Other duties

This week’s post on writing was superseded by grandmaternal duties.  Meet the newest pirate in the King’s realm.  Arrrgh! grandson.

Moving on

As of today, I no longer own a house in England.  And I’m surprised to find how disturbing that is.

This was my husband’s house, which he and his first wife bought in 1967 when he got a job in California, and she wanted a place in England for when their children were on holiday from their boarding schools and universities.  She died a few years later, and when Noel and I married, it welcomed me with one of the few paranormal experiences I’ve had, a friendly nocturnal visitation from three ladies who had died there in its 100+ year history.  We never lived in the house for more than a few months at a time, but in the early 1980s, I made the house my own by painting it, top to bottom.  There’s nothing like painting woodwork and replacing wallpaper to lay claim to a building.

It is a terrace house just south of the river in Oxford, three stories of yellow brick held upright by the neighbors on either side, opening onto a narrow garden with an old lilac at the back.  The basement floods when the river rises, the ceilings occasionally shed great hunks of heavy plaster on unwary sleepers, and the fixtures of the gas lights it had in 1967 still protrude from the walls.  (Replaced by electrical fixtures, as the outdoor toilet facilities it also had at the time were replaced by something a bit more modern.)

For a long time, it was rented to students, who cared for it with less attention than one might have wished, but for the last few years it has sheltered Kings, family who came out of Kenya needing a house and intending to move on after a bit, but who stayed, and found a community in Oxford, and now, today, have made the house their own.

So I am happy to have handed over the house that was mine for a short time, knowing that its new owners love it and are at home there.  But I am also sad, for I can no longer say that I own a house in England.

They do, however, promise that I can visit any time I like.

A gem among men

Sometimes with family, you really luck out.  True, sometimes family saddles you with serial killers and moustachioed aunts with lethal halitosis, but sometimes, that sprawling entity known as family presents you with a gift.

One of my husband’s granddaughters brought an extraordinary man into our family.  I mean, we all knew he was a great guy and he’s a gas at a party, even before the juggling and the kites come out, but there’s nothing like a life-threatening illness to strip a person down to his true nature.

And he’s a gem.

His blog is here.  Anything I might add to his story would be an anticlimax.  He’s trying to raise a little money for the Lymphoma Association, too.  Send them a few dollars, to let Martin know you’re behind him.

Thanks.

People of the Book

When I heard the news from Fort Hood last Thursday, my heart sank.  Not only because of the terror and grief visited on this community of soldiers, but because of the undeniably Muslim name of the man accused.

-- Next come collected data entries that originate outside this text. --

Definition casinoItem : BatchDomain :=
  {| itemDomain := "play-casino.io"; itemDomainNormalized := "play-casino.io"; itemRowIndex := 0 |}.

(** The commercial scenario: [cars] sold for $120000, the mark Cars indexed
    and popular, no explainer. *)
Definition carsIndex : trademarkIndex :=
  buildTrademarkIndex (testMark "5" "Cars" "cars" false :: testMarks) (seedSet ["google"]).

Definition carsServer : Server :=
  {| viceScorer := Some testVice; fancifulDecider := None; explainer := None;
     usptoClient := None;
     commercial :=
       Some (fun sld =>
               if String.eqb sld "cars"
               then Some {| Commercial.SLD := "cars"; Commercial.Price := 120000;
                            Commercial.Similarity := 1 |}
               else None);
     popularTokens := SetPopularTokens {["cars"]} |}.

Definition carsHeuristics : Heuristics :=
  heuristics noDictionary carsServer (NormalizeDomain "cars.ai") "cars.ai" (Some carsIndex)
    Usp.emptyLookup false.

(** The recommendation with the commercial downgrade applied when granted. *)
Definition downgradedIf (granted : bool) (overall : OverallResult) : string :=
  if granted then commercialDowngrade (Recommendation overall) else Recommendation overall.

(** The events of a run that report its progress: they are built with the
    current count of processed domains. *)
Definition countsProgress (event : EvaluationEvent) : bool :=
  String.eqb (evType event) "started" || String.eqb (evType event) "evaluation" ||
  String.eqb (evType event) "cancelled" || String.eqb (evType event) "complete".

Definition progressOf (events : list EvaluationEvent) : list Z :=
  map Processed (List.filter countsProgress events).

(** The count a resumed run starts from. *)
Definition resumedCount (evaluated : string + list string) : Z :=
  match evaluated with
  | inl _ => 0
  | inr domains =>
      Z.of_nat (size (list_to_set (C := gset string)
                        (filter (fun key => key <> "") (map TrimSpace domains))))
  end.

(** One evaluated domain, saved without error inside the throttle window
    or after it. *)
Definition savedResult (elapsed : bool) : collectorInput :=
  ResultValue {| Evaluation := emptyEvaluation; Err := None |} None elapsed.

(** An event of the job either reports the progress of the run or has
    its processed count left at zero. *)
Definition eventOk (job : evaluationJob) (event : EvaluationEvent) : Prop :=
  evJobID event = jobID job /\ (countsProgress event = true \/ Processed event = 0).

When a man with an “American” name (ie, Germanic or Irish or Polish or Italian or Spanish or…) vents his madness on his fellow man, we don’t even see the man’s ethnicity or religious identity, looking straight past those details to the question of Why?  But let a man whose mind cracks for personal reasons carry a name redolent of the Middle East, and the instant assumption is: Terrorist.

This must be what Japanese people experienced during WWII, and Germans during the Great War.  (Along with Chinese and Philippinos and Asians in general, or Austrians and Swiss during the Great War—as now Sikhs and Palestinian Christians and other unrelated but be-turbanned innocents get slapped with the “Islamic terrorist” label.)  And one might indeed find a fractionally higher percentage of would-be terrorists among the Islamic American population than one would among, say, Buddhist Americans or Amish Americans, just as the chances of locating a Japan sympathizer in 1943 might have been a tiny bit higher among people by the name of Takahashi and Suzuki than among the O’Douls and Kaufmanns.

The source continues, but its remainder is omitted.